**Assigned task:** There is one span to output from the data below: the lines starting at the line with "Definition mouse_config (config" and ending at the line with "v00 ← rd l i00;". Output it exactly, ends included, nothing more.

**Entries provided:**
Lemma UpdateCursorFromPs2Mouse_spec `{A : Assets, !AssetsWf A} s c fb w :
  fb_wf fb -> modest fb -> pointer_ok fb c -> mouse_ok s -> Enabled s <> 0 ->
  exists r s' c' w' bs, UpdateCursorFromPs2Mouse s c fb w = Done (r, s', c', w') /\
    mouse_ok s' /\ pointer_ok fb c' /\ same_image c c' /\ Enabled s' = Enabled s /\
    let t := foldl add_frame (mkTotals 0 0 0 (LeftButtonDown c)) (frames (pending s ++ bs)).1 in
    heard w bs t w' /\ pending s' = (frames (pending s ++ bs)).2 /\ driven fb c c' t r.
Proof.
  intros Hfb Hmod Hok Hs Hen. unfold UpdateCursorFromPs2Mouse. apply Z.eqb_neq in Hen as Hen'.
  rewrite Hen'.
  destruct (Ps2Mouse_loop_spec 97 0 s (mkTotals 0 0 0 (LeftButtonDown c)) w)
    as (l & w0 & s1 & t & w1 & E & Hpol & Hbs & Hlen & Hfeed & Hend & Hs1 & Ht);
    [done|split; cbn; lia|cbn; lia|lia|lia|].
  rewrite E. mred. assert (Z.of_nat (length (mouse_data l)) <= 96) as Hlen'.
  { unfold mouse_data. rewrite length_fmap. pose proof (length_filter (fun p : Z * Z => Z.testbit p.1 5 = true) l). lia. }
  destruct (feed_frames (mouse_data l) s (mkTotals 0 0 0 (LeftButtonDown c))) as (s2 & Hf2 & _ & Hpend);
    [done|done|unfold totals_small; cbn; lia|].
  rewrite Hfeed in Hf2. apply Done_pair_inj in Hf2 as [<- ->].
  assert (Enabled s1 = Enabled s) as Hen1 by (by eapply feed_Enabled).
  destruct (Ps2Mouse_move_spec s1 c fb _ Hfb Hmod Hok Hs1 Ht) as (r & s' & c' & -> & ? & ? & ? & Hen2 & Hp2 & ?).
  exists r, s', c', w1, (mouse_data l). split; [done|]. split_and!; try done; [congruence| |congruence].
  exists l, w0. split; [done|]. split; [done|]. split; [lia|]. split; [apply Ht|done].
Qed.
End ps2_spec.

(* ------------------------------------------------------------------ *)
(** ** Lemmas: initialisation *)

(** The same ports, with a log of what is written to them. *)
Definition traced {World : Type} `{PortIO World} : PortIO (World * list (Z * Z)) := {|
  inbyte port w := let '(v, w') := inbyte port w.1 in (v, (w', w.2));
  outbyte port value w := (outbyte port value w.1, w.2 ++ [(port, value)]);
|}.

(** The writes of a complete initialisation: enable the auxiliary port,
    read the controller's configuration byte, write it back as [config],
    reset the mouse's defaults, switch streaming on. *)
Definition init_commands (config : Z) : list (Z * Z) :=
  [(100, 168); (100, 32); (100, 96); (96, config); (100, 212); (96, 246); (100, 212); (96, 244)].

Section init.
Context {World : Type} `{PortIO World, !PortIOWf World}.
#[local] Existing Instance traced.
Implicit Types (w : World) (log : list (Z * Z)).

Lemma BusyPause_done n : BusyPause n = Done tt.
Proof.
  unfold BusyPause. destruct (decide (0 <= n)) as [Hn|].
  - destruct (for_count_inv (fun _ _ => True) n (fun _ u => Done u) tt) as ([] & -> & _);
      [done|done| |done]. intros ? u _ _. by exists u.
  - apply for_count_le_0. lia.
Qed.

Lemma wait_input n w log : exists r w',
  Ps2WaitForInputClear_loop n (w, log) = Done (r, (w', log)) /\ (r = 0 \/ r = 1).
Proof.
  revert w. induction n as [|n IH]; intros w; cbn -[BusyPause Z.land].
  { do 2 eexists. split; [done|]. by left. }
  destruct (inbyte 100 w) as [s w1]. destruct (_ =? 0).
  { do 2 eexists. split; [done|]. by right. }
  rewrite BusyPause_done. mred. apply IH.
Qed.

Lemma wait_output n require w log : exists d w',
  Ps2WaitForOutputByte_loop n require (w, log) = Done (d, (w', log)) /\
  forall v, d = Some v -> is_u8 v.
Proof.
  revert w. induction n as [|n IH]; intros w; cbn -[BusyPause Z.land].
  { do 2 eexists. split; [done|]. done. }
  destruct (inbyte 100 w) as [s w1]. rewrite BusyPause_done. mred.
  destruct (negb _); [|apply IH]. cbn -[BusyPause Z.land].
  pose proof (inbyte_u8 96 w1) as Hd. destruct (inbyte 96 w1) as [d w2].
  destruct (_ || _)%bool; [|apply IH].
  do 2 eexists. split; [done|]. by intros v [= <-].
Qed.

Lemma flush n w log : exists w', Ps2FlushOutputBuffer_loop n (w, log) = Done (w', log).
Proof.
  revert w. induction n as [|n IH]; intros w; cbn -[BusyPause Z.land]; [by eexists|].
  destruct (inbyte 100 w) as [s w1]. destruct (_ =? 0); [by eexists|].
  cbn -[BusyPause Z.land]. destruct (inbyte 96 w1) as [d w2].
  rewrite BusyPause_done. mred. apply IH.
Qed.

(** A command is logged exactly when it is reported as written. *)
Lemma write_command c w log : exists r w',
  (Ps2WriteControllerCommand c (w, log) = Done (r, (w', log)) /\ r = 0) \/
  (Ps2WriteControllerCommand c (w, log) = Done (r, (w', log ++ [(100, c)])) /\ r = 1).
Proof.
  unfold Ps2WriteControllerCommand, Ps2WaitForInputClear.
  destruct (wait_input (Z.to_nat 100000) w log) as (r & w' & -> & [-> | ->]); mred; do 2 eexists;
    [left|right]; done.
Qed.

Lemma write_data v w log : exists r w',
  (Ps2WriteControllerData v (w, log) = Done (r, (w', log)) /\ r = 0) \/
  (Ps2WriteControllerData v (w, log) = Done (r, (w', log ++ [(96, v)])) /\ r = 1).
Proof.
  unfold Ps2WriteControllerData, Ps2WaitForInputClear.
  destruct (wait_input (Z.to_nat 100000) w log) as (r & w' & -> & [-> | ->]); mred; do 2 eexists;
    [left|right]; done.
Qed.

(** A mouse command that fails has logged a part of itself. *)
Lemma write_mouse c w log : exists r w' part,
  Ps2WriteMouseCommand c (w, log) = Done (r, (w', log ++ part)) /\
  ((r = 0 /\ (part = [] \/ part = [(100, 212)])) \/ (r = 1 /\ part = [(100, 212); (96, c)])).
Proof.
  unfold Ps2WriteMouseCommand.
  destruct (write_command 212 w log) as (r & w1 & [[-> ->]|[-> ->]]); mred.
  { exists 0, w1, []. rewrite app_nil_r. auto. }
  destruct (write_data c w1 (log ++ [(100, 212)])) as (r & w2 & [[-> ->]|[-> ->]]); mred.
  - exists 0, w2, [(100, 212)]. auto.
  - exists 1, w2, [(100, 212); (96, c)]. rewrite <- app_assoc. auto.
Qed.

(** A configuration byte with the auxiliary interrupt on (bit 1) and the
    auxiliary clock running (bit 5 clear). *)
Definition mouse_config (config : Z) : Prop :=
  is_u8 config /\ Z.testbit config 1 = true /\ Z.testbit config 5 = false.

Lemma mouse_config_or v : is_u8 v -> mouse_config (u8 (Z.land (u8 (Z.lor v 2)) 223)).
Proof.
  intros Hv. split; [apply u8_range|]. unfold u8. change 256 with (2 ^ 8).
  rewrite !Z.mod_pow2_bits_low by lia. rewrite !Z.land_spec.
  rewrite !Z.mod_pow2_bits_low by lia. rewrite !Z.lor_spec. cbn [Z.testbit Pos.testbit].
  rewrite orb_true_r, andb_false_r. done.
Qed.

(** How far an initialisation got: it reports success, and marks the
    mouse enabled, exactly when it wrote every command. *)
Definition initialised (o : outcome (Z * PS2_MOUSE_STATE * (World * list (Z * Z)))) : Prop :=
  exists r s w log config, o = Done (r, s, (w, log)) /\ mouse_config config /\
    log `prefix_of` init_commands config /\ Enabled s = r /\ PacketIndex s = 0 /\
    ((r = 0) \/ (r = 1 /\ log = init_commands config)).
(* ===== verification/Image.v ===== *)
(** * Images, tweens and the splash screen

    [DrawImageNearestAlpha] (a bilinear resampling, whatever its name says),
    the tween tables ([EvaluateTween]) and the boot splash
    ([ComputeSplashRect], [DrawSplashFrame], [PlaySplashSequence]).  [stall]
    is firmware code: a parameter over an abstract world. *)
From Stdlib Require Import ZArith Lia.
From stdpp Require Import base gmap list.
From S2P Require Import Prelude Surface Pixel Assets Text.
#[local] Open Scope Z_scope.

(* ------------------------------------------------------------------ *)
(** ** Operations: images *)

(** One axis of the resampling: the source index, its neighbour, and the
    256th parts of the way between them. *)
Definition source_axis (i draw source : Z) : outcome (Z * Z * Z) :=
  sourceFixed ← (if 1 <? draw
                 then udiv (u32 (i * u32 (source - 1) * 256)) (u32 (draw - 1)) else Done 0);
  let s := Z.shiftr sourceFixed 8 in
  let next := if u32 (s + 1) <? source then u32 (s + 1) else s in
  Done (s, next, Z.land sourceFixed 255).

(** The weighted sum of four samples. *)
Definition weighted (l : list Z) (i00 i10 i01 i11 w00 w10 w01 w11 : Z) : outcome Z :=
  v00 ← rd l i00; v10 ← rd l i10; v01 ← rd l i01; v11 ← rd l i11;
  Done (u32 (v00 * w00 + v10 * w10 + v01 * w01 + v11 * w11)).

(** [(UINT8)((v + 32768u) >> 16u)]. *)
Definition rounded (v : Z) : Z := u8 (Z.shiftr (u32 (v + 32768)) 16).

**Reply to the exercise:**
Definition mouse_config (config : Z) : Prop :=
  is_u8 config /\ Z.testbit config 1 = true /\ Z.testbit config 5 = false.

Lemma mouse_config_or v : is_u8 v -> mouse_config (u8 (Z.land (u8 (Z.lor v 2)) 223)).
Proof.
  intros Hv. split; [apply u8_range|]. unfold u8. change 256 with (2 ^ 8).
  rewrite !Z.mod_pow2_bits_low by lia. rewrite !Z.land_spec.
  rewrite !Z.mod_pow2_bits_low by lia. rewrite !Z.lor_spec. cbn [Z.testbit Pos.testbit].
  rewrite orb_true_r, andb_false_r. done.
Qed.

(** How far an initialisation got: it reports success, and marks the
    mouse enabled, exactly when it wrote every command. *)
Definition initialised (o : outcome (Z * PS2_MOUSE_STATE * (World * list (Z * Z)))) : Prop :=
  exists r s w log config, o = Done (r, s, (w, log)) /\ mouse_config config /\
    log `prefix_of` init_commands config /\ Enabled s = r /\ PacketIndex s = 0 /\
    ((r = 0) \/ (r = 1 /\ log = init_commands config)).
(* ===== verification/Image.v ===== *)
(** * Images, tweens and the splash screen

    [DrawImageNearestAlpha] (a bilinear resampling, whatever its name says),
    the tween tables ([EvaluateTween]) and the boot splash
    ([ComputeSplashRect], [DrawSplashFrame], [PlaySplashSequence]).  [stall]
    is firmware code: a parameter over an abstract world. *)
From Stdlib Require Import ZArith Lia.
From stdpp Require Import base gmap list.
From S2P Require Import Prelude Surface Pixel Assets Text.
#[local] Open Scope Z_scope.

(* ------------------------------------------------------------------ *)
(** ** Operations: images *)

(** One axis of the resampling: the source index, its neighbour, and the
    256th parts of the way between them. *)
Definition source_axis (i draw source : Z) : outcome (Z * Z * Z) :=
  sourceFixed ← (if 1 <? draw
                 then udiv (u32 (i * u32 (source - 1) * 256)) (u32 (draw - 1)) else Done 0);
  let s := Z.shiftr sourceFixed 8 in
  let next := if u32 (s + 1) <? source then u32 (s + 1) else s in
  Done (s, next, Z.land sourceFixed 255).

(** The weighted sum of four samples. *)
Definition weighted (l : list Z) (i00 i10 i01 i11 w00 w10 w01 w11 : Z) : outcome Z :=
  v00 ← rd l i00; v10 ← rd l i10; v01 ← rd l i01; v11 ← rd l i11;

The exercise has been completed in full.